Lemma read_between_mono w0 w u w' w1 : passes w0 w → passes w' w1 → read_between w u w' → read_between w0 u w1.
Proof. intros Ha Hb [Hc Hd]. split; by etrans. Qed.

Lemma in_window_mono r w0 w w' w1 : passes w0 w → passes w' w1 → in_window r w0 w1 → in_window r w w'.
Proof. intros Ha Hb (? & ? & Hr). split_and!; [done..|]. intros u Hu. by apply Hr, (read_between_mono w0 w u w' w1). Qed.

Lemma read_here w u u' t w' : passes w u → clock u = (u', t) → passes u' w' → read_between w u w'.
Proof. intros Ha Hc Hb. split; [done|]. by rewrite Hc. Qed.

Lemma passes_clock w w' t : clock w = (w', t) → passes w w'.
Proof. intros Hc. apply rtc_once. replace w' with (clock w).1 by by rewrite Hc. constructor. Qed.

Lemma as_i64_small z : 0 ≤ z < 2 ^ 63 → as_i64 z = z.
Proof. intros Hz. unfold as_i64. rewrite Z.mod_small by lia. lia. Qed.

Lemma as_i64_bound z : as_i64 z < 2 ^ 63.
Proof. unfold as_i64. pose proof (Z.mod_pos_bound (z + 2 ^ 63) (2 ^ 64)). lia. Qed.

Lemma window_reading r w u w' : in_window r w w' → read_between w u w' →
  as_i64 (clock u).2 = (clock u).2 ∧ r ≤ (clock u).2 < r + SPK_RETENTION_AFTER_ROTATION_SECS.
Proof. intros (Ha & Hb & Hc) Hu. specialize (Hc u Hu). split; [|done]. apply as_i64_small. lia. Qed.

Lemma cleanup_period : prekey_cleanup_period_secs global = SPK_RETENTION_AFTER_ROTATION_SECS.
Proof. by vm_compute. Qed.

Lemma window_live r w u w' q t : in_window r w w' → read_between w u w' → ps_retired_at q = Some t → r ≤ t < 2 ^ 63 →
  prekey_live (as_i64 (clock u).2) (prekey_cleanup_period_secs global) q = true.
Proof.
  intros Hr Hu Hq Ht. destruct (window_reading r w u w' Hr Hu) as [He Hc]. destruct Hr as (Ha & Hb & _).
  unfold prekey_live. rewrite Hq, cleanup_period. apply Z.ltb_lt. simpl.
  replace t with (as_i64 t) by (apply as_i64_small; lia). rewrite i64_sub_small by lia. lia.
Qed.

(** ** Rotation *)

(** What a rotation makes of the key manager, for the clock's three readings. *)
Definition rotated (kp : KemPrivateKey * KemPublicKey) (sig : bytes) (t1 t2 t3 : Z) (km : KeyManager) : KeyManager :=
  let km1 := retire_current_prekey t2 (km <| next_prekey_id := sat_add32 (next_prekey_id km) 1 |>) in
  let km2 := km1 <| current_signed_prekey := Some (mkPrekeyStore _ _ kp sig t1 (next_prekey_id km) None) |> in
  km2 <| old_prekeys := filter (λ kv, prekey_live t3 (prekey_cleanup_period_secs global) kv.2 = true) (old_prekeys km2) |>.

Context `{!ProviderLaws} `{!SignatureLaws}.

Lemma wp_generate_pair {S} (s : S) w Q (R : ConstructError → S * World → Prop) :
  (∀ w' sk pk, passes w w' → pair_of sk pk → Q (sk, pk) (s, w')) → wp False (map_err_m Crypto (on_world generate_kem_keys)) (s, w) Q R.
Proof.
  intros HQ. apply wp_map_err_m, wp_on_world. unfold wp. pose proof (ws_keys w) as Hs.
  destruct (generate_kem_keys_ok w) as (w' & sk & pk & Hg & Hp). rewrite Hg in Hs |- *. apply HQ; [by apply rtc_once|done].
Qed.

(** [passes] along a chain of hypotheses. *)
Ltac chain := first [reflexivity | eassumption | etransitivity; [eassumption|chain]].
(** [wp_steps] with the worlds of the readings kept apart. *)
Ltac wp_ticks := repeat first [apply wp_now; let w := fresh "w" in let Hc := fresh "Hc" in intros w Hc | wp_step].

Lemma rotate_rotates km ssk svk w :
  signing_key km = Some (ssk, svk) → from_signature_private_to_public ssk = Ok svk →
  wp False rotate_signed_prekey (km, w)
    (λ _ sw, ∃ kp sig w1 w2 w3, prekey_ok ssk (mkPrekeyStore _ _ kp sig 0 0 None) ∧
      passes w sw.2 ∧ read_between w w2 sw.2 ∧ read_between w w3 sw.2 ∧
      sw.1 = rotated kp sig (as_i64 (clock w1).2) (as_i64 (clock w2).2) (as_i64 (clock w3).2) km)
    (λ _ _, False).
Proof.
  intros Hs Hv. unfold rotate_signed_prekey, signing_secret_key. wp_step. wp_step. wp_step. rewrite Hs. apply wp_lift. simpl.
  wp_step. apply wp_generate_pair. intros w1 sk pk Hw1 Hp. simpl.
  destruct (sign_verifies ssk svk (build_prologue (from_u16_unchecked provider_suite_id) ++ kem_public_ref pk) Hv)
    as (sig & Hsig & _ & _).
  wp_step. apply wp_lift. rewrite Hsig. unfold current_timestamp, cleanup_old_prekeys, current_timestamp.
  destruct (current_signed_prekey km) as [p|] eqn:Hc; cbn [map_err bool_decide decide]; simpl; wp_ticks; exists (sk, pk), sig.
  - exists w1, w0, w2. pose proof (passes_clock _ _ _ Hc0). pose proof (passes_clock _ _ _ Hc1). pose proof (passes_clock _ _ _ Hc2).
    split_and!; [by split|cbn [snd]; chain|eapply read_here; [|done|]; cbn [snd]; chain..|].
    unfold rotated, retire_current_prekey. simpl. by rewrite Hc.
  - exists w1, w1, w0. pose proof (passes_clock _ _ _ Hc0). pose proof (passes_clock _ _ _ Hc1).
    split_and!; [by split|cbn [snd]; chain|eapply read_here; [|done|]; cbn [snd]; chain..|].
    unfold rotated, retire_current_prekey. simpl. by rewrite Hc.
Qed.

___

● Prompt:
Each line of the records with the word "replace" in it is to be copied.

● Task response:
Proof. intros Hc. apply rtc_once. replace w' with (clock w).1 by by rewrite Hc. constructor. Qed.
  replace t with (as_i64 t) by (apply as_i64_small; lia). rewrite i64_sub_small by lia. lia.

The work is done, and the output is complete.